**TASK OBJECTIVE:** Taking the line with "event_snapshot_locked b1 (B" as the first and the line with "Proof. destruct (init_rel" as the last, set down exactly every line in that range from the entries below, and no more.

**EXERCISE MATERIALS:**
Lemma obj_loop_S pv lf keys s path depth :
  s <> [] ->
  obj_loop pv (S lf) keys s path depth =
  pbind (with_alloc (fun o => json_parse_str o s)) (fun '(key, s) =>
  pbind (new_key keys key) (fun keys =>
  pbind (guard (first_is COLON (skip_ws s))) (fun _ =>
  pbind (with_alloc (fun o => path_append o path key)) (fun newpath =>
  pbind (pv (tl (skip_ws s)) newpath (depth + 1)) (fun s =>
    if first_is RBRACE (skip_ws s) then pret (tl (skip_ws s))
    else pbind (guard (first_is COMMA (skip_ws s))) (fun _ =>
      if first_is RBRACE (skip_ws (tl (skip_ws s))) then pfail
      else obj_loop pv lf keys (skip_ws (tl (skip_ws s))) path depth)))))).
Proof. by destruct s. Qed.

(** The key set of the C code and the list of keys of the reference. *)
Definition same_keys (keys : dict) (seen : list bstr) : Prop :=
  no_end (dict_map keys) /\ forall k, is_Some (dict_map keys !! k) <-> k ∈ seen.

Lemma new_key_reads keys seen key d n :
  same_keys keys seen -> store_ready (n + 1) keys -> 0 <= n ->
  if bool_decide (key ∈ seen) then new_key keys key (d, []) = Some (None, (d, []))
  else exists keys', new_key keys key (d, []) = Some (Some keys', (d, [])) /\
    same_keys keys' (key :: seen) /\ store_ready n keys'.
Proof.
  intros [Hend Hsame] Hk Hn. pose proof Hk as [Hwf _ Hnull _ _]. unfold new_key.
  rewrite dict_get_type_map by done. cbn [mbind option_bind fst snd]. rewrite no_end_free by done.
  rewrite negb_involutive. case_bool_decide as Hin.
  - by rewrite bool_decide_true by by apply Hsame.
  - rewrite bool_decide_false by by rewrite Hsame. unfold dict_add_bool.
    destruct (dict_store_ready (n + 1) [] keys key (VBool 1) Hk ltac:(lia)) as (rc & keys' & o & -> & Hres & Ho).
    destruct (Ho eq_refl) as [-> ->]. cbn. exists keys'. replace (n + 1 - 1) with n in Hres by lia.
    destruct Hres as [(_ & Hr & Hm) | [? _]]; [| done]. split_and!; [done | | done]. split.
    + rewrite Hm. by apply no_end_insert.
    + intros k. rewrite Hm, lookup_insert_is_Some, elem_of_cons, Hsame.
      destruct (decide (k = key)) as [-> | Hne]; naive_solver.
Qed.

Definition member_weights (l : list (bstr * json)) : Z := weight (JObj l).

Lemma member_weights_cons kv l : member_weights (kv :: l) = 1 + weight kv.2 + member_weights l.
Proof. by destruct kv. Qed.

Lemma member_weights_length l : Z.of_nat (length l) <= member_weights l.
Proof.
  induction l as [| kv l IH]; [done |]. rewrite member_weights_cons. pose proof (weight_nonneg kv.2). cbn [length]. lia.
Qed.

Section object.
Context (fuel : nat) (depth : Z) (path rest : bstr).

Lemma obj_loop_reads l lf keys seen d n :
  Forall (fun kv => value_reads fuel (depth + 1) kv.2) l -> Forall (fun kv => nonul kv.1 /\ json_wf kv.2) l -> l <> [] ->
  (length l <= lf)%nat -> 0 <= n -> no_end (dict_map d) ->
  same_keys keys seen -> store_ready (Z.of_nat (length l)) keys -> store_ready (n + member_weights l) d ->
  reads (obj_loop (json_parse_value fuel) lf keys (commas (map member l) ++ chr RBRACE :: rest) path depth)
    d rest (absorb_members (absorb (depth + 1)) path seen l (dict_map d)) n.
Proof.
  intros Hl Hwf. revert lf keys seen d.
  induction Hl as [| [k j] l Hj Hl IH]; intros lf keys seen d Hne Hlf Hn Hend Hsame Hkeys Hd; [done |].
  inversion Hwf as [| ? ? [Hwk Hwj] Hwl]; subst. rewrite member_weights_cons in Hd. cbn [fst snd] in *.
  pose proof (member_weights_length l) as Hwt. pose proof (weight_nonneg j) as Hw0.
  destruct lf as [| lf]; [cbn in Hlf; lia |]. cbn [map].
  destruct (after_sep (member (k, j)) (map member l) (chr RBRACE) rest) as (t & -> & Ht).
  rewrite obj_loop_S by done. unfold member. cbn [fst snd]. rewrite <- app_assoc. cbn [app].
  eapply reads_bind; [by apply parse_str_reads |]. cbv beta iota.
  cbn [length] in Hkeys, Hlf.
  pose proof (new_key_reads keys seen k d (Z.of_nat (length l)) Hsame) as Hnew.
  specialize (Hnew ltac:(by replace (Z.of_nat (length l) + 1) with (Z.of_nat (S (length l))) by lia) ltac:(lia)).
  cbn [absorb_members]. destruct (bool_decide (k ∈ seen)).
  { exists (d, []). by apply pbind_none. }
  destruct Hnew as (keys' & Hnew & Hsame' & Hkeys'). eapply reads_bind; [exact Hnew |].
  rewrite skip_ws_sep by done. eapply reads_bind; [done |].
  eapply reads_bind; [apply path_append_reads |]. cbn [tl].
  eapply (reads_seq _ _ _ t _ (n + member_weights l)).
  { apply Hj; [lia | | done | eapply store_ready_mono; [| exact Hd]; lia].
    rewrite Ht. by destruct (map member l). }
  intros d1 m1 _ <- Hend1 Hd1. rewrite Ht. destruct l as [| [k' j'] l'].
  - cbn. exists d1. split_and!; [done | done | done |]. eapply store_ready_mono; [| exact Hd1]. cbn. lia.
  - cbn [map]. rewrite skip_ws_sep by done. change (first_is RBRACE (chr COMMA :: _)) with false. cbv iota.
    eapply reads_bind; [done |]. cbn [tl].
    destruct (after_sep (member (k', j')) (map member l') (chr RBRACE) rest) as (t' & Heq & _).
    rewrite Heq. change (member (k', j') ++ t') with (QUOTE :: tl (member (k', j')) ++ t').
    rewrite skip_ws_quote. change (first_is RBRACE (QUOTE :: _)) with false. cbv iota.
    apply (IH Hwl lf keys' (k :: seen) d1) in Hd1; [| done | cbn [length] in *; lia | done..].
    cbn [map] in Hd1. rewrite Heq in Hd1. exact Hd1.
Qed.
End object.

(** ** Agreement: values and documents *)

Lemma json_wf_arr l : json_wf (JArr l) -> Forall json_wf l.
Proof. induction l as [| j l IH]; [done |]. intros [Hj Hl]. constructor; [done | by apply IH]. Qed.

Lemma json_wf_obj l : json_wf (JObj l) -> Forall (fun kv => nonul kv.1 /\ json_wf kv.2) l.
Proof. induction l as [| [k j] l IH]; [done |]. intros (Hk & Hj & Hl). constructor; [done | by apply IH]. Qed.
(* ===== verification/JsonSpec.v ===== *)
(** * JSON documents: their contract (json.c)

    The parser terminates on every text and agrees with the reference reading;
    integers are typed by range; dictionaries survive the trip through text;
    the string builder is safe while memory lasts. *)

From S2P Require Import Prelude CString CFloat Dict DictTheory DictSpec DictGetSpec JsonString JsonStringSpec Json JsonTheory JsonRef.

#[local] Open Scope Z_scope.

(** ** Integers *)

(** The type the parser gives an integer. *)
Definition json_int (z : Z) : value :=
  if (INT_MIN <=? z) && (z <=? INT_MAX) then VInt z
  else if z <=? LONG_MAX then VLong z
  else VUlong z.

Lemma print_digits_head fuel n acc :
  0 < n < 2 ^ Z.of_nat fuel -> exists c s, print_digits fuel n acc = c :: s /\ isdigit c = true /\ code c <> 48.
Proof.
  revert n acc. induction fuel as [| fuel IH]; intros n acc Hn; [cbn in Hn; lia |]. rewrite print_digits_S.
  rewrite Nat2Z.inj_succ, Z.pow_succ_r in Hn by lia. destruct (Z.ltb_spec n 10).
  - rewrite Z.mod_small by lia. eexists _, _. split; [done |].
    destruct (digit_char_digit n) as [Hd Hv]; [lia |]. split; [done |]. unfold digit_val in Hv. lia.
  - apply IH. split; [apply Z.div_str_pos; lia | apply Z.div_lt_upper_bound; lia].
Qed.

Lemma log2_fuel n : 0 <= n -> n < 2 ^ Z.of_nat (S (Z.to_nat (Z.log2 n))).
Proof.
  intros Hn. rewrite Nat2Z.inj_succ, Z2Nat.id by apply Z.log2_nonneg.
  destruct (decide (n = 0)) as [-> |]; [done |]. apply Z.log2_spec. lia.
Qed.

Lemma skip_digits_all s : Forall (fun c => isdigit c = true) s -> skip_digits s = [].
Proof. induction 1 as [| c s Hc _ IH]; cbn; [done |]. by rewrite Hc. Qed.

Lemma number_ok_nat n : 0 <= n -> exists c s, print_nat n = c :: s /\ isdigit c = true /\
  json_number_ok (c :: s) = true /\ json_number_ok (chr 45 :: c :: s) = true.
Proof.
  intros Hn. destruct (print_nat_spec n Hn) as [Hall _]. destruct (decide (n = 0)) as [-> | Hne].
  { exists "0"%char, []. by split_and!. }
  assert (Hpos : 0 < n) by lia.
  destruct (print_digits_head _ n [] (conj Hpos (log2_fuel n Hn))) as (c & s & Heq & Hc & H0).
  change (print_digits _ n []) with (print_nat n) in Heq. exists c, s. rewrite Heq in Hall.
  inversion Hall as [| ? ? _ Hs]; subst.
  assert (Hok : forall minus, (if minus : bool then json_number_ok (chr 45 :: c :: s) else json_number_ok (c :: s)) = true).
  { intros minus. unfold json_number_ok.
    assert (H45 : first_is 45 (c :: s) = false) by (rewrite first_is_code; unfold isdigit in Hc; lia).
    rewrite H45. change (first_is 45 (chr 45 :: c :: s)) with true. cbn [tl].
    assert (H48 : first_is 48 (c :: s) = false) by (rewrite first_is_code; lia).
    rewrite H48. cbn [first_digit skip_digits]. rewrite Hc. rewrite (skip_digits_all s Hs). by destruct minus. }
  split_and!; [done | done | apply (Hok false) | apply (Hok true)].
Qed.

Lemma number_ok_dec z : json_number_ok (print_dec z) = true.
Proof.
  unfold print_dec. destruct (Z.ltb_spec z 0).
  - destruct (number_ok_nat (- z)) as (c & s & -> & _ & _ & H1); [lia | exact H1].
  - by destruct (number_ok_nat z) as (c & s & -> & _ & H0 & _).
Qed.
(* ===== verification/EventBusTheory.v ===== *)
(** * The event bus refines a map of listener lists (event-bus.c)

    The registry invariant (every name of the dictionary owns one live entry,
    entries are never empty, nothing leaks), the abstract bus, and the
    simulation of each operation, against the [PtrStore] interface. *)

From S2P Require Import Prelude CString Dict PtrStore EventBus.

#[local] Open Scope Z_scope.

(** ** The abstract bus *)

Abbreviation lists := (list listener * list blistener)%type.

Record stoken := SToken { s_event : bstr; s_binary : bool; s_cb : Z; s_user : Z; s_active : bool }.

Record spec := Spec { reg : gmap bstr lists; toks : list stoken }.

Definition lists_of (e : entry) : lists := (listeners e, binary_listeners e).

Definition reg_get (m : gmap bstr lists) (ev : bstr) : lists := default ([], []) (m !! ev).

(** Names without listeners are not in the map. *)
Definition reg_put (m : gmap bstr lists) (ev : bstr) (ls : lists) : gmap bstr lists :=
  match ls with
  | ([], []) => delete ev m
  | _ => <[ev := ls]> m
  end.

Inductive bus_op :=
| On (event : bstr) (cb user dispatch dispatch_user : Z)
| OnBinary (event : bstr) (cb user dispatch dispatch_user : Z)
| OnToken (event : bstr) (cb user dispatch dispatch_user : Z)
| OnBinaryToken (event : bstr) (cb user dispatch dispatch_user : Z)
| OffToken (h : nat)
| Off (event : bstr) (cb user : Z)
| OffBinary (event : bstr) (cb user : Z).

Definition add_text (m : gmap bstr lists) (ev : bstr) (l : listener) : gmap bstr lists :=
  reg_put m ev ((reg_get m ev).1 ++ [l], (reg_get m ev).2).
Definition add_binary (m : gmap bstr lists) (ev : bstr) (l : blistener) : gmap bstr lists :=
  reg_put m ev ((reg_get m ev).1, (reg_get m ev).2 ++ [l]).

(** The lists without the first listener a token matches. *)
Definition drop_token (ls : lists) (t : stoken) : lists :=
  if s_binary t then
    (ls.1, (remove_first (fun l => (b_cb l =? s_cb t) && (b_user l =? s_user t)) ls.2).1)
  else ((remove_first (fun l => (l_cb l =? s_cb t) && (l_user l =? s_user t)) ls.1).1, ls.2).
Lemma emit_delivers_witness :
  exists b : bus dict, run_bus_ops (event_init initial_bus) demo_ops = Some b /\
    event_emit b (Some (B "join")) 77 (Some (B "hi")) = Some
      [Call (TextJob 1 (B "join") (Some (B "hi")) 77 0); Dispatch 7 (TextJob 4 (B "join") (Some (B "hi")) 77 0) 8] /\
    event_emit_binary b (Some (B "join")) 77 (Some (B "raw")) 3 = Some [].
Proof.
  destruct (emit_delivers (D := dict) demo_ops (B "join") (B "raw") (Some (B "hi")) 77 ltac:(by vm_compute) ltac:(by vm_compute))
    as (b & Hr & He & Hb).
  exists b. split; [exact Hr |]. split; [rewrite He | refine (eq_trans Hb _)]; vm_compute; reflexivity.
Defined.

Lemma token_roundtrip_witness :
  exists (b b1 b2 : bus dict) h, run_bus_ops (event_init initial_bus) demo_ops = Some b /\
    event_on_token_dispatch b (Some (B "join")) 1 3 0 0 = Some (Some h, b1) /\
    event_off_token b1 (Some h) = Some b2 /\
    event_snapshot_locked b2 (B "join") = event_snapshot_locked b (B "join").
Proof.
  destruct (token_roundtrip (D := dict) demo_ops (B "join") 1 3 0 0 ltac:(by vm_compute) ltac:(by vm_compute) ltac:(by vm_compute) ltac:(by vm_compute))
    as (b & b1 & b2 & h & H1 & H2 & H3 & _ & H5).
  exists b, b1, b2, h. exact (conj H1 (conj H2 (conj H3 (proj1 (H5 _))))).
Defined.

Definition twins : list bus_op := [On (B "rx") 1 2 0 0; OnToken (B "rx") 1 2 7 8].

(** A token does not name its listener.  Where two registrations share
    callback and user pointer, cancelling the token of the second drops the
    first; and since the token is tested before the lock is taken, two
    concurrent cancellations of one token that both saw it active drop both. *)
Theorem token_drops_twin :
  exists (b : bus dict) t b1 b2, run_bus_ops (event_init initial_bus) twins = Some b /\
    event_tokens b !! 0%nat = Some t /\ t_active t = true /\
    event_snapshot_locked b (B "rx") = Some [Listener 1 2 0 0 false; Listener 1 2 7 8 false] /\
    event_off_token_locked b 0 t = Some b1 /\
    event_snapshot_locked b1 (B "rx") = Some [Listener 1 2 7 8 false] /\
    event_off_token_locked b1 0 t = Some b2 /\
    event_snapshot_locked b2 (B "rx") = Some [].
Proof. do 4 eexists. split_and!; [vm_compute; reflexivity.. | vm_compute; reflexivity]. Qed.

Definition gtk : domain := Domain (B "gtk") 7 8.
Definition gtk_bus : bus dict := set_domains (event_init initial_bus) [gtk].

Lemma gtk_bus_linked : exists addr, linked 0 5 gtk_bus addr.
Proof. destruct (init_rel (D := dict) 0) as (addr & [] & _); [by vm_compute |]. exists addr. by split. Qed.

Lemma domain_unregister_safe_witness :
  exists addr b', linked 0 5 gtk_bus addr /\ event_domain_unregister gtk_bus (Some (B "gtk")) = Some (true, b') /\
    find_domain b' (B "gtk") = None.
Proof.
  destruct gtk_bus_linked as [addr Hl]. exists addr.
  destruct (domain_unregister_safe 0 5 gtk_bus addr gtk Hl (list_elem_of_here _ _) (NoDup_singleton _))
    as [[Huse _] | (_ & b' & Hr & _ & _ & Hf)].
  - destruct Huse as [(m & Hm & _) | (p & e & He & _)]; [by apply elem_of_nil in Hm | change (heap gtk_bus) with (∅ : gmap Z entry) in He; by rewrite lookup_empty in He].
  - exists b'. split; [exact Hl |]. split; [exact Hr |]. exact (Hf (B "gtk")).
Defined.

**SOLUTION FOR THIS PROBLEM:**
    event_snapshot_locked b1 (B "rx") = Some [Listener 1 2 7 8 false] /\
    event_off_token_locked b1 0 t = Some b2 /\
    event_snapshot_locked b2 (B "rx") = Some [].
Proof. do 4 eexists. split_and!; [vm_compute; reflexivity.. | vm_compute; reflexivity]. Qed.

Definition gtk : domain := Domain (B "gtk") 7 8.
Definition gtk_bus : bus dict := set_domains (event_init initial_bus) [gtk].

Lemma gtk_bus_linked : exists addr, linked 0 5 gtk_bus addr.
Proof. destruct (init_rel (D := dict) 0) as (addr & [] & _); [by vm_compute |]. exists addr. by split. Qed.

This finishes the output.